- _REQUIRED WORK_:
The first line of the entries below, the line containing "(** Conversion of", and every line between them should be repeated exactly, and nothing else.

- _DATA TO EXAMINE_:
(** * CS-330 final project: scene manager and view manager

    A shallow embedding of the resource registry, the shader state channel,
    the transform composer, the preparation of the scene and the renderers
    of [Source/SceneManager.cpp], and of the pointer and scroll callbacks
    and the per-frame view preparation of [Source/ViewManager.cpp].

    Modelling conventions.
    - [int] is a signed 32-bit integer, [GLuint] an unsigned 32-bit one; both
      are carried as [Z] and the conversion between them is written out
      ([int_of_GLuint]).
    - In the pointer and scroll callbacks of the view manager, [float] and
      [double] are the IEEE 754 formats binary32 and binary64: every
      product, difference, comparison and conversion is the machine
      operation, rounding included, on the [spec_float]s of the Standard
      Library, so that the model stays executable.  In the scene manager
      and in the per-frame view preparation, where GLM needs [cos], [sin]
      and [sqrt], scalars are idealised as reals and rounding is not
      modelled.
    - A call through a null pointer and an array access outside its bounds
      are undefined behaviour in C++; the model stops with a [fault] there.
    - GLM, the shader manager, the mesh library, the image decoder and OpenGL
      are collaborators outside the repository; the little that is needed of
      them is modelled in the modules [glm], [ShaderManager], [ShapeMeshes],
      [BasicMeshes], [GL], [GLFW] and [Camera] below; the methods of the
      camera and the projections of GLM are parameters of the frame.
    - The texture units of the GL context are modelled with [Context]: the
      binding of the selected unit is [GL.bound_2D], the bindings of the
      other units are kept beside it. *)

From Stdlib Require Import ZArith QArith Reals Lra Lia String List SpecFloat.
From stdpp Require Import gmap strings list.

Local Open Scope Z_scope.

(** ** Machine integers *)

Definition GLuint_modulus : Z := 2 ^ 32.
Definition INT_MAX : Z := 2 ^ 31 - 1.

(** Conversion of an unsigned 32-bit value to [int] (modular, as every
    two's-complement target and C++20 define it). *)
Definition int_of_GLuint (u : Z) : Z :=
  (u + 2 ^ 31) mod GLuint_modulus - 2 ^ 31.

Definition is_GLuint (u : Z) : Prop := 0 <= u < GLuint_modulus.

(** ** GLM (external): vectors and column-major 4x4 matrices over the reals *)

Module glm.
Local Open Scope R_scope.

Record vec2 := mkvec2 { u2 : R; v2 : R }.
Record vec3 := mkvec3 { x3 : R; y3 : R; z3 : R }.
Record vec4 := mkvec4 { x4 : R; y4 : R; z4 : R; w4 : R }.
(** No schedule for a capped principal when the amount or the rate is 0. *)
Lemma no_mortgage_no_schedule amount rate limit years :
  0 < limit -> amount == 0 \/ rate == 0 ->
  getInterestSchedule (Qmin amount limit) rate years = [].
Proof.
  intros Hl [Ha|Hr]; unfold getInterestSchedule.
  - rewrite (is_zero_true (Qmin amount limit)); [reflexivity|].
    destruct (Q.min_spec amount limit) as [[? ?]|[? ?]]; lraQ.
  - rewrite (is_zero_true rate Hr), orb_true_r. reflexivity.
Qed.

(** X21.  For a state other than California whose mortgage amount or rate
    is 0, the ten-year schedule is empty, every phase-out row reports an
    interest of 0, the baseline state deduction of the rows is [NaN], and
    the impact reported is minus one twelfth of the state income tax of the
    state's result. *)
Theorem phase_out_without_mortgage h state currentStateInputs y income :
  (2 <= y <= 10)%nat ->
  Js.Number (Household.income h) = Some income ->
  mortgageAmountVal currentStateInputs == 0 \/ mortgageRateVal currentStateInputs == 0 ->
  isCalifornia state = false ->
  let r := stateResult h state currentStateInputs in
  let row := yearRow h state currentStateInputs y in
  origStateDed h r currentStateInputs = None /\
  YearRow.interest row = 0 /\
  exists impact,
    YearRow.impact row = Some impact /\ impact == - (Outcome.stateTax r / 12).
Proof.
  intros _ Hinc Hno Hca. cbv zeta.
  assert (Hs : phaseOutSchedule currentStateInputs = [])
    by (apply no_mortgage_no_schedule; [reflexivity | exact Hno]).
  assert (Hfed : federalAnnualMortgageInterest currentStateInputs = 0)
    by (rewrite federalAnnualMortgageInterest_first, Hs; reflexivity).
  assert (Hst : stateAnnualMortgageInterest state currentStateInputs = 0).
  { unfold stateAnnualMortgageInterest, stateDeductibleMortgagePrincipal, stateMortgageDebtLimit.
    rewrite Hca, no_mortgage_no_schedule; [reflexivity | reflexivity | exact Hno]. }
  assert (Ho : origStateDed h (stateResult h state currentStateInputs) currentStateInputs = None)
    by (unfold origStateDed; rewrite Hs; reflexivity).
  split; [exact Ho|].
  unfold yearRow. cbv zeta. rewrite Hinc, Ho, Hs.
  cbn [YearRow.interest YearRow.impact]. rewrite interest_at_nil.
  split; [reflexivity|]. eexists. split; [reflexivity|].
  set (r := stateResult h state currentStateInputs).
  set (total := income + shortTermGains h + longTermGains h).
  (* the federal part vanishes *)
  assert (Fed : calcMonthlyTakeHomeDelta
                  (deltaArgs h r
                     (Qmax (0 + or0 (Itemized.salt (Outcome.itemized r)) + otherItemizedVal h)
                           FEDERAL_STANDARD_DEDUCTION_MFJ) total)
                == or0 (Outcome.monthlyTakeHome r)).
  { pose proof (or0_eq (Outcome.monthlyTakeHome r)) as E1.
    pose proof (calcMonthlyTakeHomeDelta_engine h state currentStateInputs income Hinc) as E2.
    fold r total in E2.
    change (Outcome.monthlyTakeHome r) with (monthlyTakeHome h state currentStateInputs) in *.
    assert (Hd : Qmax (0 + or0 (Itemized.salt (Outcome.itemized r)) + otherItemizedVal h)
                      FEDERAL_STANDARD_DEDUCTION_MFJ
                 == deductionToUse h state currentStateInputs).
    { unfold deductionToUse, totalFederalItemizedDeductions. rewrite Hfed.
      unfold r. cbn [stateResult Outcome.itemized Itemized.salt].
      pose proof (or0_eq (cappedSalt h state currentStateInputs)). minmax. }
    pose proof (calcMonthlyTakeHomeDelta_proper
                  (deltaArgs h r (deductionToUse h state currentStateInputs) total) _ _ Hd) as M.
    rewrite !deltaArgs_with in M. rewrite M, E2, E1. reflexivity. }
  (* the state part is the whole state tax *)
  assert (St : calcStateMonthlyTakeHomeDelta None
                 (Qmax (0 + propertyTaxVal currentStateInputs + otherItemizedVal h)
                       (or0 (Outcome.stateStandardDed r)))
                 (or0 (Outcome.agi r)) (default [] (STATE_TAX_DATA !! state))
                 (or0 (Outcome.localTax r)) (or0 (Outcome.sdiTax r))
               == - (Outcome.stateTax r / 12)).
  { unfold r. cbn [stateResult Outcome.stateTax Outcome.stateStandardDed Outcome.agi].
    unfold stateTax. fold (stateBrackets state).
    unfold calcStateMonthlyTakeHomeDelta.
    destruct (stateBrackets state) as [|b rest] eqn:Eb; [reflexivity|].
    cbv zeta. cbn [option_map calculateTaxOf].
    assert (Hinc' : Qmax 0 (or0 (agi h)
                            - Qmax (0 + propertyTaxVal currentStateInputs + otherItemizedVal h)
                                   (or0 (stateStandardDed state)))
                    == stateTaxableIncome h state currentStateInputs).
    { unfold stateTaxableIncome, stateDeductionToUse, stateItemizedDed, stateAgi.
      rewrite Hca, Hst.
      pose proof (or0_eq (agi h)). pose proof (or0_eq (stateStandardDed state)). minmax. }
    rewrite Hinc'. field. }
  match goal with
  | |- ?a - ?b + ?c == ?d =>
      assert (Fed' : a == b) by exact Fed; assert (St' : c == d) by exact St;
      clear Fed St; revert Fed' St'; generalize a, b, c, d
  end.
  intros a b c d Fed' St'. lraQ.
Qed.
(* ================================================================== *)
(** ** Further properties: sort, bands, plan builder *)
(* ================================================================== *)

Lemma insert_desc_filter {A : Type} (key : A -> Z) (s : Z) (x : A) (l : list A) :
  filter (fun e => key e =? s) (insert_desc key x l)
  = filter (fun e => key e =? s) (x :: l).
Proof.
  induction l as [|y l IH]; simpl; [reflexivity|].
  destruct (Z.ltb_spec (key x) (key y)) as [Hlt|Hge]; [|reflexivity].
  simpl. rewrite IH. simpl.
  destruct (Z.eqb_spec (key x) s); destruct (Z.eqb_spec (key y) s);
    try reflexivity; lia.
Qed.

(** The sort is stable: the elements of any one key keep their order. *)
Lemma sorted_desc_stable {A : Type} (key : A -> Z) (s : Z) (l : list A) :
  filter (fun e => key e =? s) (sorted_desc key l) = filter (fun e => key e =? s) l.
Proof.
  induction l as [|x l IH]; simpl; [reflexivity|].
  rewrite insert_desc_filter. simpl. now rewrite IH.
Qed.

Lemma band_of_range (v : Z) :
  0 <= v <= 100 ->
  (0 <= v <= 39 /\ band_for_score v = "monitor") \/
  (40 <= v <= 69 /\ band_for_score v = "soft") \/
  (70 <= v <= 84 /\ band_for_score v = "active") \/
  (85 <= v <= 100 /\ band_for_score v = "urgent").
Proof. intros Hv. band_cases v; auto 10. Qed.

(** X5: after clamping, a larger score never gets a lower band: the position
    of the band in the table grows with the raw score. *)
Theorem severity_monotone (v w : Z) :
  v <= w ->
  (severity (band_for_score (clamp v)) <= severity (band_for_score (clamp w)))%nat.
Proof.
  intros Hvw.
  assert (Hv : 0 <= clamp v <= 100) by (unfold clamp; lia).
  assert (Hw : 0 <= clamp w <= 100) by (unfold clamp; lia).
  assert (Hle : clamp v <= clamp w) by (unfold clamp; lia).
  destruct (band_of_range _ Hv) as [[Rv Ev]|[[Rv Ev]|[[Rv Ev]|[Rv Ev]]]];
    destruct (band_of_range _ Hw) as [[Rw Ew]|[[Rw Ew]|[[Rw Ew]|[Rw Ew]]]];
    rewrite Ev, Ew; unfold severity; simpl; lia.
Qed.

Lemma suggest_hashable (actor : string) (metric level : json) (acc : list json)
    (table : dict string) :
  dict_get PARENT_ACTIONS actor = Some table ->
  suggest actor metric level acc
  = if hashable metric
    then Ok (acc ++ match metric with
                    | JStr m => actor_suggestion actor m level
                    | _ => []
                    end)
    else Raise TypeError.
Proof.
  intros Htable. destruct metric as [|b|z|m|l|d]; simpl hashable; cbv iota.
  4: exact (suggest_spec actor m level acc table Htable).
  all: unfold suggest, dict_item; rewrite Htable; cbn [bind py_in];
    rewrite ?app_nil_r; reflexivity.
Qed.

Lemma suggest_event_result (acc : list json) (ev : json) :
  suggest_event acc ev
  = match event_error ev with
    | Some e => Raise e
    | None => Ok (acc ++ json_suggestions ev)
    end.
Proof.
  destruct ev as [| | | | |d]; try reflexivity.
  unfold suggest_event, event_error, json_suggestions, py_subscript, dict_item.
  destruct (dict_get d "metric") as [metric|]; [|reflexivity].
  destruct (dict_get d "level") as [level|]; [|reflexivity].
  cbn [bind].
  rewrite (suggest_hashable "parentA" metric level acc _ eq_refl).
  destruct (hashable metric) eqn:Hh; [|reflexivity]. cbn [bind].
  rewrite (suggest_hashable "parentB" metric level _ _ eq_refl), Hh.
  rewrite <- app_assoc.
  destruct metric; try discriminate Hh; reflexivity.
Qed.

(** The loop stops at the first event it cannot handle. *)
Lemma suggest_loop_result (evs : list json) (acc : list json) :
  foldM suggest_event evs acc
  = match first_error evs with
    | Some e => Raise e
    | None => Ok (acc ++ flat_map json_suggestions evs)
    end.
Proof.
  revert acc. induction evs as [|ev evs IH]; intros acc; simpl.
  - now rewrite app_nil_r.
  - rewrite suggest_event_result.
    destruct (event_error ev); [reflexivity|]. cbn [bind].
    rewrite IH. destruct (first_error evs); [reflexivity|].
    now rewrite app_assoc.
Qed.

Lemma build_plan_events (now : string) (ev : dict json) (evs : list json) :
  truthy (dict_get_default ev "hasChild" JNull) = true ->
  dict_get_default ev "events" (JList []) = JList evs ->
  evs <> [] ->
  build_instinct_plan now ev =
  match first_error evs with
  | Some e => Raise e
  | None => Ok (plan true "threshold-crossed" (crons now)
                  (flat_map json_suggestions evs))
  end.
Proof.
  intros Hchild Hevents Hne. unfold build_instinct_plan.
  rewrite Hchild, Hevents. cbn [negb].
  destruct evs as [|e rest]; [congruence|]. cbn [truthy negb py_iter bind].
  rewrite suggest_loop_result. now destruct (first_error (e :: rest)).
Qed.

(** X6: with a child and a truthy events value, [build_instinct_plan]
    returns exactly when the events are a list of dicts that each have a
    metric and a level with a hashable metric; otherwise it raises the
    exception of the first event that fails ([TypeError] for a non-dict or an
    unhashable metric, [KeyError] for a missing field), and [TypeError] when
    the events value is not a list at all. *)
Theorem build_instinct_plan_result (now : string) (ev : dict json) :
  truthy (dict_get_default ev "hasChild" JNull) = true ->
  truthy (dict_get_default ev "events" (JList [])) = true ->
  (forall evs,
     dict_get_default ev "events" (JList []) = JList evs ->
     build_instinct_plan now ev =
     match first_error evs with
     | Some e => Raise e
     | None =>
         Ok [("enabled", JBool true); ("reason", JStr "threshold-crossed");
             ("crons", JList (crons now));
             ("suggestions", JList (flat_map json_suggestions evs))]
     end) /\
  ((forall evs, dict_get_default ev "events" (JList []) <> JList evs) ->
   build_instinct_plan now ev = Raise TypeError).
Proof.
  intros Hchild Hevents. unfold build_instinct_plan.
  rewrite Hchild, Hevents. cbn [negb]. split.
  - intros evs ->. cbn [py_iter bind]. rewrite suggest_loop_result.
    now destruct (first_error evs).
  - intros Hnot.
    destruct (dict_get_default ev "events" (JList [])) as [|b|z|s|l|d];
      try reflexivity.
    + destruct s as [|c s]; [discriminate Hevents|reflexivity].
    + exfalso. now apply (Hnot l).
    + destruct d as [|[k v] d]; [discriminate Hevents|reflexivity].
Qed.

Lemma actor_suggestion_In (actor metric : string) (level s : json) :
  In s (actor_suggestion actor metric level) ->
  exists action,
    dict_get (actions_of actor) metric = Some action /\
    s = suggestion actor metric level action.
Proof.
  unfold actor_suggestion.
  destruct (dict_get (actions_of actor) metric) as [action|]; [|intros []].
  intros [<-|[]]. eauto.
Qed.

Lemma event_suggestions_length (view : string * json) :
  (List.length (event_suggestions view) <= 2)%nat.
Proof.
  unfold event_suggestions, actor_suggestion. rewrite length_app.
  destruct (dict_get (actions_of "parentA") (fst view));
    destruct (dict_get (actions_of "parentB") (fst view)); simpl; lia.
Qed.

Lemma event_suggestions_nil (metric : string) (level : json) :
  event_suggestions (metric, level) = [] <-> known_metric metric = false.
Proof.
  unfold event_suggestions, actor_suggestion, known_metric, dict_mem. simpl fst.
  destruct (dict_get (actions_of "parentA") metric);
    destruct (dict_get (actions_of "parentB") metric); simpl;
    split; intros H; try reflexivity; discriminate H.
Qed.

Lemma known_metric_table (metric : string) :
  known_metric metric = true <->
  In metric ["fear"; "anger"; "bonding"; "protection"; "learning"; "hunger"].
Proof.
  unfold known_metric, dict_mem.
  let a := eval vm_compute in (actions_of "parentA") in
  change (actions_of "parentA") with a.
  let b := eval vm_compute in (actions_of "parentB") in
  change (actions_of "parentB") with b.
  cbn [dict_get].
  destruct (String.eqb_spec "fear" metric) as [<-|H1];
    [split; [intros _; simpl; auto 10|reflexivity]|].
  destruct (String.eqb_spec "anger" metric) as [<-|H2];
    [split; [intros _; simpl; auto 10|reflexivity]|].
  destruct (String.eqb_spec "bonding" metric) as [<-|H3];
    [split; [intros _; simpl; auto 10|reflexivity]|].
  destruct (String.eqb_spec "protection" metric) as [<-|H4];
    [split; [intros _; simpl; auto 10|reflexivity]|].
  destruct (String.eqb_spec "learning" metric) as [<-|H5];
    [split; [intros _; simpl; auto 10|reflexivity]|].
  destruct (String.eqb_spec "hunger" metric) as [<-|H6];
    [split; [intros _; simpl; auto 10|reflexivity]|].
  split; [discriminate|].
  intros [H|[H|[H|[H|[H|[H|[]]]]]]]; congruence.
Qed.

Lemma first_error_None (evs : list json) :
  first_error evs = None <-> forall ev, In ev evs -> event_error ev = None.
Proof.
  induction evs as [|ev evs IH]; simpl.
  - split; [intros _ ? []|reflexivity].
  - destruct (event_error ev) eqn:He.
    + split; [discriminate|]. intros H. rewrite <- He. apply H. now left.
    + rewrite IH. split.
      * intros H ev' [<-|Hin]; auto.
      * intros H ev' Hin. apply H. now right.
Qed.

- _ANSWER AREA_:
(** * CS-330 final project: scene manager and view manager

    A shallow embedding of the resource registry, the shader state channel,
    the transform composer, the preparation of the scene and the renderers
    of [Source/SceneManager.cpp], and of the pointer and scroll callbacks
    and the per-frame view preparation of [Source/ViewManager.cpp].

    Modelling conventions.
    - [int] is a signed 32-bit integer, [GLuint] an unsigned 32-bit one; both
      are carried as [Z] and the conversion between them is written out
      ([int_of_GLuint]).
    - In the pointer and scroll callbacks of the view manager, [float] and
      [double] are the IEEE 754 formats binary32 and binary64: every
      product, difference, comparison and conversion is the machine
      operation, rounding included, on the [spec_float]s of the Standard
      Library, so that the model stays executable.  In the scene manager
      and in the per-frame view preparation, where GLM needs [cos], [sin]
      and [sqrt], scalars are idealised as reals and rounding is not
      modelled.
    - A call through a null pointer and an array access outside its bounds
      are undefined behaviour in C++; the model stops with a [fault] there.
    - GLM, the shader manager, the mesh library, the image decoder and OpenGL
      are collaborators outside the repository; the little that is needed of
      them is modelled in the modules [glm], [ShaderManager], [ShapeMeshes],
      [BasicMeshes], [GL], [GLFW] and [Camera] below; the methods of the
      camera and the projections of GLM are parameters of the frame.
    - The texture units of the GL context are modelled with [Context]: the
      binding of the selected unit is [GL.bound_2D], the bindings of the
      other units are kept beside it. *)

From Stdlib Require Import ZArith QArith Reals Lra Lia String List SpecFloat.
From stdpp Require Import gmap strings list.

Local Open Scope Z_scope.

(** ** Machine integers *)

Definition GLuint_modulus : Z := 2 ^ 32.
Definition INT_MAX : Z := 2 ^ 31 - 1.

(** Conversion of an unsigned 32-bit value to [int] (modular, as every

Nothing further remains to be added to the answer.